Saved data entries:

***

(* ===== verification/ProcNet.v ===== *)
(** * Interface statistics ([read_proc_net_dev] of [proxy/src/main.rs])

    The parser of [/proc/net/dev], and that it recovers the statistics from a file
    in the kernel's format. *)

From Stdlib Require Import Ascii.
From S2P Require Import Prelude Net Stream Protocol Text.
#[local] Open Scope Z_scope.

(** [parts[i].parse().unwrap_or(0)], for an index below [parts.len()]. *)
Definition field (parts : list text) (i : nat) : Z :=
  default 0 (parts !! i ≫= parse_uint 64).

Definition add_line (stats : gmap string InterfaceStats) (line : text)
  : gmap string InterfaceStats :=
  let parts := split_whitespace line in
  if decide (13 <= length parts)%nat then
    let iface := trim_end_matches ":"%char (default [] (parts !! 0%nat)) in
    <[String.string_of_list_ascii iface := {|
        rx_bytes := field parts 1; rx_packets := field parts 2;
        rx_errors := field parts 3; rx_dropped := field parts 4;
        tx_bytes := field parts 9; tx_packets := field parts 10;
        tx_errors := field parts 11; tx_dropped := field parts 12 |}]> stats
  else stats.

(** The argument is the outcome of [read_to_string("/proc/net/dev")]. *)
Definition read_proc_net_dev (content : result text) : result (gmap string InterfaceStats) :=
  match content with
  | Err e => Err e
  | Ok content => Ok (foldl add_line ∅ (drop 2 (lines content)))
  end.

(** ** The kernel's format

    Two header lines, then per interface a line that the kernel prints with
    ["%6s: %7llu %7llu %4llu %4llu %4llu %5llu %10llu %9llu "] and
    ["%8llu %7llu %4llu %4llu %4llu %5llu %7llu %10llu\n"]: the name, a colon and sixteen
    counters, each padded on the left to the width of its column. *)

Record dev_line := {
  dl_name : text; dl_stats : InterfaceStats;
  dl_rx_other : list Z;  (* fifo, frame, compressed, multicast *)
  dl_tx_other : list Z;  (* fifo, colls, carrier, compressed *)
}.

Definition space : ascii := " "%char.

Definition counters (d : dev_line) : list Z :=
  [rx_bytes (dl_stats d); rx_packets (dl_stats d); rx_errors (dl_stats d); rx_dropped (dl_stats d)]
  ++ dl_rx_other d ++
  [tx_bytes (dl_stats d); tx_packets (dl_stats d); tx_errors (dl_stats d); tx_dropped (dl_stats d)]
  ++ dl_tx_other d.

Definition pad_left (width : nat) (s : text) : text := replicate (width - length s) space ++ s.

Definition column_widths : list nat := [7; 7; 4; 4; 4; 5; 10; 9; 8; 7; 4; 4; 4; 5; 7; 10]%nat.

Definition column (width : nat) (n : Z) : text := space :: pad_left width (print_uint n).

Definition render_line (d : dev_line) : text :=
  pad_left 6 (dl_name d) ++ [":"%char] ++ concat (zip_with column column_widths (counters d)).

Definition render (h1 h2 : text) (ds : list dev_line) : text :=
  concat ((fun l => l ++ [newline]) <$> ([h1; h2] ++ (render_line <$> ds))).

Definition plain (s : text) : Prop := Forall (fun c => is_whitespace c = false) s.

(** A line of text: blanks are spaces. *)
Definition printable (s : text) : Prop :=
  Forall (fun c => is_whitespace c = false \/ c = space) s.

Definition dev_line_ok (d : dev_line) : Prop :=
  plain (dl_name d) /\ (exists n c, dl_name d = n ++ [c] /\ c <> ":"%char) /\
  length (dl_rx_other d) = 4%nat /\ length (dl_tx_other d) = 4%nat /\
  Forall (fits 64) (counters d).

Definition key (d : dev_line) : string := String.string_of_list_ascii (dl_name d).

(** ** Lemmas *)

Lemma words_plain cur s tl :
  plain s -> words cur (s ++ tl) = words (reverse s ++ cur) tl.
Proof.
  revert cur. induction s as [|c s IH]; intros cur Hs; [done|].
  apply Forall_cons_1 in Hs as [Hc Hs]. cbn [app words]. rewrite Hc, IH by done.
  by rewrite reverse_cons, <- app_assoc.
Qed.

Lemma words_space cur tl :
  words cur (space :: tl) = (if decide (cur = []) then [] else [reverse cur]) ++ words [] tl.
Proof. cbn. by case_decide. Qed.

Lemma words_spaces n tl : words [] (replicate n space ++ tl) = words [] tl.
Proof. induction n as [|n IH]; [done|]. cbn [replicate app]. by rewrite words_space. Qed.

Lemma print_plain n : 0 <= n -> plain (print_uint n).
Proof.
  intros Hn. apply print_chars; [lia|done|]. intros d Hd. apply digit_char_plain.
  unfold in_radix in *. lia.
Qed.

Lemma print_nonempty n : 0 <= n -> print_uint n <> [].
Proof. by apply print_radix_nonempty. Qed.

Lemma words_columns cur ws cs :
  cur <> [] -> length ws = length cs -> Forall (fits 64) cs ->
  words cur (concat (zip_with column ws cs)) = reverse cur :: (print_uint <$> cs).
Proof.
  revert cur ws. induction cs as [|n cs IH]; intros cur [|w ws] Hc Hl Hcs; try done.
  { cbn. by rewrite decide_False. }
  apply Forall_cons_1 in Hcs as [[Hn _] Hcs]. injection Hl as Hl. cbn [zip_with concat].
  unfold column at 1, pad_left. rewrite <- app_comm_cons, words_space.
  rewrite decide_False by done. cbn [app]. f_equal. rewrite <- app_assoc, words_spaces.
  rewrite words_plain by by apply print_plain. rewrite app_nil_r, IH; [|..|done|done].
  - by rewrite reverse_involutive.
  - intros E. apply (f_equal reverse) in E. rewrite reverse_involutive in E.
    by apply (print_nonempty n Hn).
Qed.

Lemma length_counters d : dev_line_ok d -> length (counters d) = 16%nat.
Proof. intros (_ & _ & H4 & H4' & _). unfold counters. by rewrite !length_app, H4, H4'. Qed.

Lemma render_words d :
  dev_line_ok d ->
  split_whitespace (render_line d) = (dl_name d ++ [":"%char]) :: (print_uint <$> counters d).
Proof.
  intros Hd. pose proof (length_counters d Hd) as Hl. destruct Hd as (Hp & _ & _ & _ & Hc).
  unfold split_whitespace, render_line, pad_left. rewrite <- app_assoc, words_spaces.
  rewrite app_assoc, words_plain by (apply Forall_app; split; [done|repeat constructor]).
  rewrite app_nil_r, words_columns; [by rewrite reverse_involutive| |by rewrite Hl|done].
  rewrite reverse_app. done.
Qed.

Lemma trim_name d :
  dev_line_ok d -> trim_end_matches ":"%char (dl_name d ++ [":"%char]) = dl_name d.
Proof.
  intros (_ & (n & c & -> & Hc) & _). unfold trim_end_matches.
  rewrite (reverse_snoc (n ++ [c])), (reverse_snoc n). cbn [drop_char].
  rewrite decide_True, decide_False by done. by rewrite reverse_cons, reverse_involutive.
Qed.

Lemma field_print cs i n name :
  Forall (fits 64) cs -> cs !! i = Some n -> field (name :: (print_uint <$> cs)) (S i) = n.
Proof.
  intros Hcs Hi. unfold field. change ((name :: ?l) !! S i) with (l !! i).
  rewrite list_lookup_fmap, Hi. cbn [fmap option_fmap option_map mbind option_bind].
  rewrite parse_print_uint; [done| |done]. rewrite Forall_lookup in Hcs. by apply (Hcs i).
Qed.

Lemma add_line_render stats d :
  dev_line_ok d -> add_line stats (render_line d) = <[key d := dl_stats d]> stats.
Proof.
  intros Hd. unfold add_line. rewrite render_words by done.
  pose proof Hd as (_ & _ & H4 & H4' & Hc).
  pose proof (length_counters d Hd) as Hl.
  rewrite decide_True by (cbn [length]; rewrite length_fmap, Hl; lia). cbn [lookup list_lookup default from_option id].
  change (default [] (((dl_name d ++ [":"%char]) :: (print_uint <$> counters d)) !! 0%nat))
    with (dl_name d ++ [":"%char]).
  rewrite trim_name by done. unfold key. f_equal.
  pose proof (fun i n => field_print (counters d) i n (dl_name d ++ [":"%char]) Hc) as Hfield.
  set (parts := (dl_name d ++ [":"%char]) :: (print_uint <$> counters d)) in *. clearbody parts.
  destruct d as [name [a b c e f g h i] ro to]. cbn in H4.
  destruct ro as [|r1 [|r2 [|r3 [|r4 [|]]]]]; try discriminate H4.
  cbn [dl_stats]. f_equal; apply Hfield; reflexivity.
Qed.

Lemma lines_from_line cur l tl :
  Forall (fun c => c <> newline) l ->
  lines_from cur (l ++ newline :: tl) = strip_cr (reverse cur ++ l) :: lines_from [] tl.
Proof.
  revert cur. induction l as [|c l IH]; intros cur Hl; cbn [app lines_from].
  - by rewrite decide_True, app_nil_r.
  - apply Forall_cons_1 in Hl as [Hc Hl]. rewrite decide_False, IH by done.
    by rewrite reverse_cons, <- app_assoc.
Qed.

Lemma lines_render ls :
  Forall (fun l => Forall (fun c => c <> newline) l /\ strip_cr l = l) ls ->
  lines (concat ((fun l => l ++ [newline]) <$> ls)) = ls.
Proof.
  unfold lines. induction ls as [|l ls IH]; intros H; [done|].
  apply Forall_cons_1 in H as [[H1 H2] H]. rewrite fmap_cons, concat_cons, <- app_assoc. cbn [app].
  rewrite lines_from_line, IH by done. cbn. by rewrite H2.
Qed.

Lemma plain_no_newline l :
  printable l -> Forall (fun c => c <> newline) l.
Proof. apply Forall_impl. intros c [H| ->]; [|done]. intros ->. done. Qed.

Lemma plain_strip_cr l :
  printable l -> strip_cr l = l.
Proof.
  intros H. unfold strip_cr. destruct (reverse l) as [|c r] eqn:E; [done|].
  rewrite decide_False; [done|]. intros ->.
  unfold printable in H. rewrite Forall_elem_of in H. destruct (H carriage_return) as [Hc|Hc]; [|discriminate Hc..].
  apply elem_of_reverse. rewrite E. by left.
Qed.

Lemma render_line_chars d :
  dev_line_ok d -> printable (render_line d).
Proof.
  intros (Hp & _ & _ & _ & Hc). unfold render_line, pad_left.
  assert (Hpad : forall n, printable (replicate n space)) by (intros n; apply Forall_replicate; by right).
  unfold printable in *. rewrite !Forall_app. split_and!; [done|..].
  - eapply Forall_impl; [|exact Hp]. auto.
  - repeat constructor.
  - generalize column_widths. induction Hc as [|n cs [Hn _] _ IH]; intros [|w ws]; cbn [zip_with concat]; try constructor.
    { by right. }
    unfold pad_left. rewrite !Forall_app. split_and!; [done| |apply IH].
    eapply Forall_impl; [|by apply print_plain]. auto.
Qed.

Lemma fold_lines stats ds :
  Forall dev_line_ok ds ->
  foldl add_line stats (render_line <$> ds)
  = foldl (fun m d => <[key d := dl_stats d]> m) stats ds.
Proof.
  intros H. revert stats. induction H as [|d ds Hd _ IH]; intros stats; [done|].
  cbn. rewrite add_line_render by done. apply IH.
Qed.

Lemma fold_insert_lookup (ds : list dev_line) (m : gmap string InterfaceStats) d :
  NoDup (key <$> ds) -> d ∈ ds ->
  foldl (fun m d => <[key d := dl_stats d]> m) m ds !! key d = Some (dl_stats d).
Proof.
  assert (Hkeep : forall ds (m : gmap string InterfaceStats) k, k ∉ key <$> ds ->
    foldl (fun m d => <[key d := dl_stats d]> m) m ds !! k = m !! k).
  { clear. induction ds as [|d ds IH]; intros m k Hk; [done|]. cbn in Hk |- *.
    rewrite IH by set_solver. rewrite lookup_insert_ne; [done|]. set_solver. }
  revert m. induction ds as [|x ds IH]; intros m Hnd Hin; [by apply elem_of_nil in Hin|].
  cbn in Hnd |- *. apply list.NoDup_cons in Hnd as [Hx Hnd].
  apply elem_of_cons in Hin as [->|Hin]; [|by apply IH].
  rewrite Hkeep by done. apply lookup_insert_eq.
Qed.

(** ** Properties *)

(** C39: Interface statistics: from a file that the kernel prints for [/proc/net/dev] (two
    header lines; per interface its name padded to six characters, a colon and sixteen
    64-bit counters, each padded to the width of its column), the parser recovers for
    every interface exactly its receive and transmit counters, and finds no other
    interface. *)
Theorem proc_net_dev_parsed (h1 h2 : text) (ds : list dev_line)
  (Hh1 : printable h1) (Hh2 : printable h2) (Hds : Forall dev_line_ok ds) (Hnames : NoDup (key <$> ds)) :
  exists m, read_proc_net_dev (Ok (render h1 h2 ds)) = Ok m /\
    (forall d, d ∈ ds -> m !! key d = Some (dl_stats d)) /\
    (forall k, is_Some (m !! k) -> k ∈ key <$> ds).
Proof.
  eexists. split; [reflexivity|]. unfold render.
  assert (Hl : lines (concat ((fun l => l ++ [newline]) <$> ([h1; h2] ++ (render_line <$> ds))))
    = [h1; h2] ++ (render_line <$> ds)).
  { apply lines_render. repeat (constructor; [split; [apply plain_no_newline|apply plain_strip_cr]; auto|]).
    apply Forall_fmap. eapply Forall_impl; [|exact Hds]. intros d Hd. apply render_line_chars in Hd.
    split; [by apply plain_no_newline|by apply plain_strip_cr]. }
  rewrite Hl. change (drop 2 ([h1; h2] ++ ?l)) with l. rewrite fold_lines by done. split.
  - intros d Hd. by apply fold_insert_lookup.
  - clear. assert (H : forall (m : gmap string InterfaceStats) k, is_Some (foldl (fun m d => <[key d := dl_stats d]> m) m ds !! k) ->
      is_Some (m !! k) \/ k ∈ key <$> ds).
    { induction ds as [|d ds IH]; intros m k Hk; [by left|]. cbn in Hk |- *.
      apply IH in Hk as [Hk|Hk]; [|set_solver]. rewrite lookup_insert in Hk.
      case_decide; [set_solver|by left]. }
    intros k [[x Hx]|]%H; [by rewrite lookup_empty in Hx|done].
Qed.

(** ** Witness *)

Definition demo_line : dev_line := {|
  dl_name := ["e"; "t"; "h"; "0"]%char;
  dl_stats := Build_InterfaceStats 1500 12 0 1 900 8 0 0;
  dl_rx_other := [0; 0; 0; 3]; dl_tx_other := [0; 0; 0; 0]
|}.

(** The line as the kernel prints it. *)
Example demo_line_text : String.string_of_list_ascii (render_line demo_line) =
  "  eth0:    1500      12    0    1    0     0          0         3      900       8    0    0    0     0       0          0"%string.
Proof. vm_compute. reflexivity. Qed.

Lemma proc_net_dev_parsed_witness :
  exists m, read_proc_net_dev (Ok (render [] ["|"; " "; "b"]%char [demo_line])) = Ok m /\
    m !! "eth0"%string = Some (Build_InterfaceStats 1500 12 0 1 900 8 0 0).
Proof.
  destruct (proc_net_dev_parsed [] ["|"; " "; "b"]%char [demo_line]) as (m & E & H & _).
  - constructor.
  - repeat (constructor; [by (left + right)|]). constructor.
  - constructor; [|constructor]. split_and!; try done.
    + repeat constructor.
    + exists ["e"; "t"; "h"]%char, "0"%char. done.
    + repeat (constructor; [done|]). constructor.
  - cbn. apply NoDup_singleton.
  - exists m. split; [exact E|]. apply (H demo_line). by left.
Defined.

***

Required action – Output only an exact transcription of the lines above from the one with "Definition render (h1" up to and including the one with "Forall (fun c => is_whitespace c = false \/".

Expected answer –
Definition render (h1 h2 : text) (ds : list dev_line) : text :=
  concat ((fun l => l ++ [newline]) <$> ([h1; h2] ++ (render_line <$> ds))).

Definition plain (s : text) : Prop := Forall (fun c => is_whitespace c = false) s.

(** A line of text: blanks are spaces. *)
Definition printable (s : text) : Prop :=
  Forall (fun c => is_whitespace c = false \/ c = space) s.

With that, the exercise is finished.